> _Saved data entries_
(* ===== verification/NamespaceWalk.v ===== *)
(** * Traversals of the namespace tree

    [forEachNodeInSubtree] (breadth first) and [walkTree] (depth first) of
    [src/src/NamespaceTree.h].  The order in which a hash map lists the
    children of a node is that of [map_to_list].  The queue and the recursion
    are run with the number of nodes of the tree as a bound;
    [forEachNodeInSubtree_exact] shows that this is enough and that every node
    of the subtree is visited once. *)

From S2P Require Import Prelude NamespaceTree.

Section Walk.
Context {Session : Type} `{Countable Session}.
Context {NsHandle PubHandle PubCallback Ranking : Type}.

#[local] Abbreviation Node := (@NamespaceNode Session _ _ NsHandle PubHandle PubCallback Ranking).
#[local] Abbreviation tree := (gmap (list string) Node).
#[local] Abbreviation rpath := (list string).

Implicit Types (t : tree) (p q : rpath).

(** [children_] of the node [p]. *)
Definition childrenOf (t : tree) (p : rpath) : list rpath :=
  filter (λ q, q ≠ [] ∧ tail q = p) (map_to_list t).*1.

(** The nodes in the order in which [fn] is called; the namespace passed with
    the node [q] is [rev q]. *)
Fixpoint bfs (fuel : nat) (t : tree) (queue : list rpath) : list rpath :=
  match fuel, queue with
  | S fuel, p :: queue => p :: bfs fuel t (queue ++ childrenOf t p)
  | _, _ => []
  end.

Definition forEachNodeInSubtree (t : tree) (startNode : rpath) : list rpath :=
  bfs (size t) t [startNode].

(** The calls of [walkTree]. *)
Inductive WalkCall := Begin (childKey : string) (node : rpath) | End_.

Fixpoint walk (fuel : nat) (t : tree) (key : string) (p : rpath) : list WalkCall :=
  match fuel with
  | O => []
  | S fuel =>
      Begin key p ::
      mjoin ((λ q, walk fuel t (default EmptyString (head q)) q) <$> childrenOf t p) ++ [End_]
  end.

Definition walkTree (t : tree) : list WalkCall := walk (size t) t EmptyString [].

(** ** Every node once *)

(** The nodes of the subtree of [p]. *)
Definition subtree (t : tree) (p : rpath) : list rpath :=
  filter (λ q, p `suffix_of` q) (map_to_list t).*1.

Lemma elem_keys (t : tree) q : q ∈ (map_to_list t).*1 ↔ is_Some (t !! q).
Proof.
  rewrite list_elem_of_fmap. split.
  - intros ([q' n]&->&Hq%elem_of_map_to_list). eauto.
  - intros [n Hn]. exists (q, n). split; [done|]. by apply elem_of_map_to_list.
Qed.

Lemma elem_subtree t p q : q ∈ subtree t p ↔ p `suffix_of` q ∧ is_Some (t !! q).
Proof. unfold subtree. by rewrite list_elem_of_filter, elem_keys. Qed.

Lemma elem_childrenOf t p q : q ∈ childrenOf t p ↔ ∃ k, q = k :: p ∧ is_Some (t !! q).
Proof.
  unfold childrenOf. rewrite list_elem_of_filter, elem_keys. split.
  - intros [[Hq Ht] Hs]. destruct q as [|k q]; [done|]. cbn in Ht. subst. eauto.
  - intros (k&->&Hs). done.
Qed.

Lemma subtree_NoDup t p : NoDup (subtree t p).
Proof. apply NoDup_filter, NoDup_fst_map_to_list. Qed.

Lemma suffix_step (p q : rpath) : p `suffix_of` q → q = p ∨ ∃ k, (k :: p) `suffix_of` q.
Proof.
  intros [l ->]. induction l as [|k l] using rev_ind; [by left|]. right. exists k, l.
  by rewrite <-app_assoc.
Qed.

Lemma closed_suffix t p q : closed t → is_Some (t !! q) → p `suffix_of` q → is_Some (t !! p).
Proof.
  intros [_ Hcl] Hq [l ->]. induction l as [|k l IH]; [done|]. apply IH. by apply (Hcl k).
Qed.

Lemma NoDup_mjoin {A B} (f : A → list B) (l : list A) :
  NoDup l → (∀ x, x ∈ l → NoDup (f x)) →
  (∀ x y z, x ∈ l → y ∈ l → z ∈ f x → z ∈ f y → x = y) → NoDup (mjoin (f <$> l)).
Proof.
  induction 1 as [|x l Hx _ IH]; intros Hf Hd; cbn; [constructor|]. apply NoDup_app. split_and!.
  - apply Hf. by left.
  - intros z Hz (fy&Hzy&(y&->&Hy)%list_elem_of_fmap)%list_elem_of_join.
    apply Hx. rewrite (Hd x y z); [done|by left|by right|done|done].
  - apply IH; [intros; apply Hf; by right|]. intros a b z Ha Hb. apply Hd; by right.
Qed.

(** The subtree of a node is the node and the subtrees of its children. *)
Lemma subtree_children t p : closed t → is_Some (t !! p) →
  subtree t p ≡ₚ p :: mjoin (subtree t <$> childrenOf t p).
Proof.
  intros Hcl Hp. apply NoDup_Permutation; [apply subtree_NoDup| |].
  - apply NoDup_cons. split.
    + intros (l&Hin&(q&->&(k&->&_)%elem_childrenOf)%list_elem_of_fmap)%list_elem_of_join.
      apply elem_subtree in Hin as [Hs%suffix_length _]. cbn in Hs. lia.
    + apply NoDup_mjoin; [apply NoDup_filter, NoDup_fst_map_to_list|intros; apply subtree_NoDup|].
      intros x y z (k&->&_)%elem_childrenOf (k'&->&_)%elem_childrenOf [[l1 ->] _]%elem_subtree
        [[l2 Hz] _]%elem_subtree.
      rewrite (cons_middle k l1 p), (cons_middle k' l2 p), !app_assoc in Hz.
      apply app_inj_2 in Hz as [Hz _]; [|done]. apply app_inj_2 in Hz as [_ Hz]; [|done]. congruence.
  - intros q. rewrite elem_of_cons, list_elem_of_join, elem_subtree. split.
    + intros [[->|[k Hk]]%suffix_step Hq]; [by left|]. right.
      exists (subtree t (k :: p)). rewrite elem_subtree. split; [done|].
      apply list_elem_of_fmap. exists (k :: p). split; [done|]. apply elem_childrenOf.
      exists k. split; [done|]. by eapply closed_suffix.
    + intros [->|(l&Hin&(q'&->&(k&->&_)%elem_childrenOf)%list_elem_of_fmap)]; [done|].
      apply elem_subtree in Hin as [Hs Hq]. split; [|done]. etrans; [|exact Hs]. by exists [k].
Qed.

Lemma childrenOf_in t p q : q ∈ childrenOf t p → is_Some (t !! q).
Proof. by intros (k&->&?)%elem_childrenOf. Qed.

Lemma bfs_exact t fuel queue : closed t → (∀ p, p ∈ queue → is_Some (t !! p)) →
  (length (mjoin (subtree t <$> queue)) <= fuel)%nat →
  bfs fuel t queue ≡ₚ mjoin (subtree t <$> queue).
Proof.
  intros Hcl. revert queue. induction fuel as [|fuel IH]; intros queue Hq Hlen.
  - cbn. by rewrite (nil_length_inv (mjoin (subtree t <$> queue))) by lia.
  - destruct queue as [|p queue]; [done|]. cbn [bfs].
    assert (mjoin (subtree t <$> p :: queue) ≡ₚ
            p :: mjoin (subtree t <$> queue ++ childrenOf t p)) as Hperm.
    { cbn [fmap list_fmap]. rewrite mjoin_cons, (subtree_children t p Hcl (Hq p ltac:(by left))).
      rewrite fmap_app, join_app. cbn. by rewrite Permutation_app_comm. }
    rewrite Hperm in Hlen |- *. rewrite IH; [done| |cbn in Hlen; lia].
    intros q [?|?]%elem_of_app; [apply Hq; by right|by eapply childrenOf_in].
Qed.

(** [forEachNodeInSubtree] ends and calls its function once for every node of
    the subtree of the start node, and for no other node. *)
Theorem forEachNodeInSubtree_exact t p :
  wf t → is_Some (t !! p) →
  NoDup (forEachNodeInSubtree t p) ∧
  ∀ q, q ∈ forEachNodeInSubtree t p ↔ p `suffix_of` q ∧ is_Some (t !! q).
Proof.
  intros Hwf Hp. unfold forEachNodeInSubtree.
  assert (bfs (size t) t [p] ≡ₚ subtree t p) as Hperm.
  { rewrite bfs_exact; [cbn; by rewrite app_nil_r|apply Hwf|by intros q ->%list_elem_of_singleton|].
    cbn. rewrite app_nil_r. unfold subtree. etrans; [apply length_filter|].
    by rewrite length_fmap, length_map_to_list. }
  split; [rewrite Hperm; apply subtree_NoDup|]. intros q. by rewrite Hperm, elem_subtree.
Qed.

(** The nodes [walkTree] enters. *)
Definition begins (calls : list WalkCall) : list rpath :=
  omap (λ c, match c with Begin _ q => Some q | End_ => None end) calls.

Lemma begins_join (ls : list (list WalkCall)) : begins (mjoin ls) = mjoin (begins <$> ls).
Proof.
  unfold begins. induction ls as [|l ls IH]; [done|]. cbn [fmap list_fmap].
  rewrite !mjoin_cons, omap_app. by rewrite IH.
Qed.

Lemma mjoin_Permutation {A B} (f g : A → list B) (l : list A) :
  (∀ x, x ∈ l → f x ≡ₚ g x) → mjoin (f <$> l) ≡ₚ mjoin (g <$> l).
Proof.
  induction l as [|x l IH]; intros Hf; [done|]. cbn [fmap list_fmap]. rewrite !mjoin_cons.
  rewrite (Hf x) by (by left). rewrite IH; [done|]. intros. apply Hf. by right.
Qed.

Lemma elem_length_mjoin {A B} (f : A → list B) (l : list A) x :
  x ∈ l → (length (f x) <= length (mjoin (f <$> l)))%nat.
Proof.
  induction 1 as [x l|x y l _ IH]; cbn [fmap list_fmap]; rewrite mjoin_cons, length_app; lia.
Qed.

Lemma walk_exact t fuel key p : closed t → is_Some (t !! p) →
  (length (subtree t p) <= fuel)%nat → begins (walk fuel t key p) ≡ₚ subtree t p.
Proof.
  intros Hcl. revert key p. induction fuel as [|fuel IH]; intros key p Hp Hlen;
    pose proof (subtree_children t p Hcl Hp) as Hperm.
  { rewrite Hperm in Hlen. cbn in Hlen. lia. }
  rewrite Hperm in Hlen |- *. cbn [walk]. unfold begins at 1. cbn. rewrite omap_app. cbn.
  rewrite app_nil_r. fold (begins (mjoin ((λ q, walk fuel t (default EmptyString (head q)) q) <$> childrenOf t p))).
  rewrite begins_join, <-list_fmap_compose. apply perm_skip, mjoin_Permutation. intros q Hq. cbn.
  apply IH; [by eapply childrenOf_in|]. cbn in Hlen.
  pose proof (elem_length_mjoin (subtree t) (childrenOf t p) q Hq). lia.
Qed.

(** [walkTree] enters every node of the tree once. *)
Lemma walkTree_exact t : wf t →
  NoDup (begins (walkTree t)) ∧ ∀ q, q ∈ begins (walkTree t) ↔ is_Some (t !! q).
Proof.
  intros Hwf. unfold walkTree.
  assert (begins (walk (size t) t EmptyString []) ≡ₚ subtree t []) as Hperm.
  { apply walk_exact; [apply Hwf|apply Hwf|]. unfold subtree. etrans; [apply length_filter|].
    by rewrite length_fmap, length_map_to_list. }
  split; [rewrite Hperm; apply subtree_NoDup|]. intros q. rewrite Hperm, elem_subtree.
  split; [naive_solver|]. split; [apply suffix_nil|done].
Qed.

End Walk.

> _EXERCISE GOAL_
Each line of the records, from the opening one through the line holding "map lists the", should be restated word for word, with nothing else in the answer.

> _ANSWER AREA_
(* ===== verification/NamespaceWalk.v ===== *)
(** * Traversals of the namespace tree

    [forEachNodeInSubtree] (breadth first) and [walkTree] (depth first) of
    [src/src/NamespaceTree.h].  The order in which a hash map lists the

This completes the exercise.